(** C1, taken for every exception, fails for a cancellation: [CancelledError] raised at the
    sleep of a round is not caught by [except Exception] and ends the
    loop. *)
Lemma refresh_loop_stops_when_cancelled :
  (Engine.round pausing_world (fresh_controller two_profiles_state)).2
  = Engine.Raise Engine.CancelledError
  /\ (Engine.iteration pausing_world (fresh_controller two_profiles_state)).2
     = Engine.Stopped Engine.CancelledError
  /\ (Engine.refresh_loop 5 (fun _ => pausing_world)
        (fresh_controller two_profiles_state)).2
     = Engine.Stopped Engine.CancelledError.
Proof. repeat split; vm_compute; reflexivity. Qed.

(** C10 — a pass of the loop merges into the result cache, record by
    record.  No entry is removed.  An entry that changed belongs to an
    assigned profile, its key is the key of a record in a status-200
    payload of this pass, and it now holds the sample that record
    carries.  A key that no record of those payloads has (a requested
    token missing from the response included) keeps its previous entry.
    When the fetch runs through the batches of the profile, every record
    the feed returned is written: its key holds the sample of a returned
    record of that key.  Over any number of passes no entry disappears. *)
Theorem result_cache_is_merged :
  forall (w : Engine.World) (c : Engine.Controller),
    let c' := (Engine.iteration w c).1 in
    (forall g k v,
        Engine.results_of c g !! k = Some v -> is_Some (Engine.results_of c' g !! k))
    /\ (forall g k,
           Engine.results_of c' g !! k <> Engine.results_of c g !! k ->
           assigned (Engine.state c) g = true
           /\ exists v,
                Engine.results_of c' g !! k = Some v
                /\ returned_record w g
                     (Engine.by_net (Config.tokens_for (Engine.state c) g)) k v)
    /\ (forall g k,
           (forall entry data included tok,
               entry ∈ Engine.by_net (Config.tokens_for (Engine.state c) g) ->
               Engine.http_get w g entry.1 (Engine.csv_of entry.1 entry.2)
               = Engine.Status 200 (Engine.PayloadObject data included) ->
               tok ∈ data ->
               Addr.key_for entry.1 (Engine.tr_address tok) <> k) ->
           Engine.results_of c' g !! k = Engine.results_of c g !! k)
    /\ (forall g,
           assigned (Engine.state c) g = true ->
           fetch_completes w (Engine.state c) g ->
           forall entry data included tok,
             entry ∈ Engine.by_net (Config.tokens_for (Engine.state c) g) ->
             Engine.http_get w g entry.1 (Engine.csv_of entry.1 entry.2)
             = Engine.Status 200 (Engine.PayloadObject data included) ->
             tok ∈ data ->
             exists v,
               Engine.results_of c' g !! Addr.key_for entry.1 (Engine.tr_address tok)
               = Some v
               /\ returned_record w g
                    (Engine.by_net (Config.tokens_for (Engine.state c) g))
                    (Addr.key_for entry.1 (Engine.tr_address tok)) v)
    /\ (forall n ws g k,
           is_Some (Engine.results_of c g !! k) ->
           is_Some (Engine.results_of (Engine.refresh_loop n ws c).1 g !! k)).
Proof.
  intros w c c'. pose proof (iteration_evolves w c) as Hev. fold c' in Hev.
  split; [intros g k v Hv; apply (evolves_grows _ _ _ Hev); eauto|].
  split; [|split; [|split]].
  - intros g k Hne. destruct Hev as [_ Hev].
    destruct (Hev g) as [Heq|[Ha Heq]]; [now rewrite Heq in Hne|].
    split; [exact Ha|]. rewrite Heq in Hne |- *.
    destruct (collect w (Engine.state c) g !! k) as [v|] eqn:E.
    + exists v. split; [now apply lookup_union_Some_l|].
      apply returned_explicit.
      apply gather_from in E as [E|E]; [|exact E].
      now rewrite lookup_empty in E.
    + now rewrite lookup_union_r in Hne.
  - intros g k Hno. destruct Hev as [_ Hev].
    destruct (Hev g) as [Heq|[_ Heq]]; rewrite Heq; [reflexivity|].
    apply lookup_union_r. unfold collect.
    rewrite (gather_other w g _ ∅ k); [apply lookup_empty|].
    intros v (entry & data & included & tok & Hin & Hr & Ht & Hk & _)%returned_explicit.
    exact (Hno entry data included tok Hin Hr Ht (eq_sym Hk)).
  - intros g Ha Hc entry data included tok Hin Hr Ht.
    assert (Engine.results_of c' g
            = collect w (Engine.state c) g ∪ Engine.results_of c g) as ->.
    { unfold Engine.results_of at 1. subst c'. rewrite iteration_results.
      apply (round_fetched w c g Ha Hc). }
    destruct (gather_hit w g (Engine.by_net (Config.tokens_for (Engine.state c) g)) ∅
                entry data included tok Hin Hr Ht) as [v Hv].
    rewrite parse_token_key in Hv. fold (collect w (Engine.state c) g) in Hv.
    exists v. split; [now apply lookup_union_Some_l|].
    apply returned_explicit. unfold collect in Hv.
    apply gather_from in Hv as [Hv|Hv]; [|exact Hv].
    now rewrite lookup_empty in Hv.
  - intros n ws g k Hs. unfold Engine.refresh_loop.
    apply passes_grow.
    destruct (ensure_session_spec c) as (_ & _ & Hl & _).
    unfold Engine.results_of in *. now rewrite Hl.
Qed.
**********
Problem requirements:
Starting with the line above that holds "intros v (entry" and stopping with the line that holds "apply (round_fetched w", reproduce each line exactly, omitting all other lines.

Answer to this task:
    intros v (entry & data & included & tok & Hin & Hr & Ht & Hk & _)%returned_explicit.
    exact (Hno entry data included tok Hin Hr Ht (eq_sym Hk)).
  - intros g Ha Hc entry data included tok Hin Hr Ht.
    assert (Engine.results_of c' g
            = collect w (Engine.state c) g ∪ Engine.results_of c g) as ->.
    { unfold Engine.results_of at 1. subst c'. rewrite iteration_results.
      apply (round_fetched w c g Ha Hc). }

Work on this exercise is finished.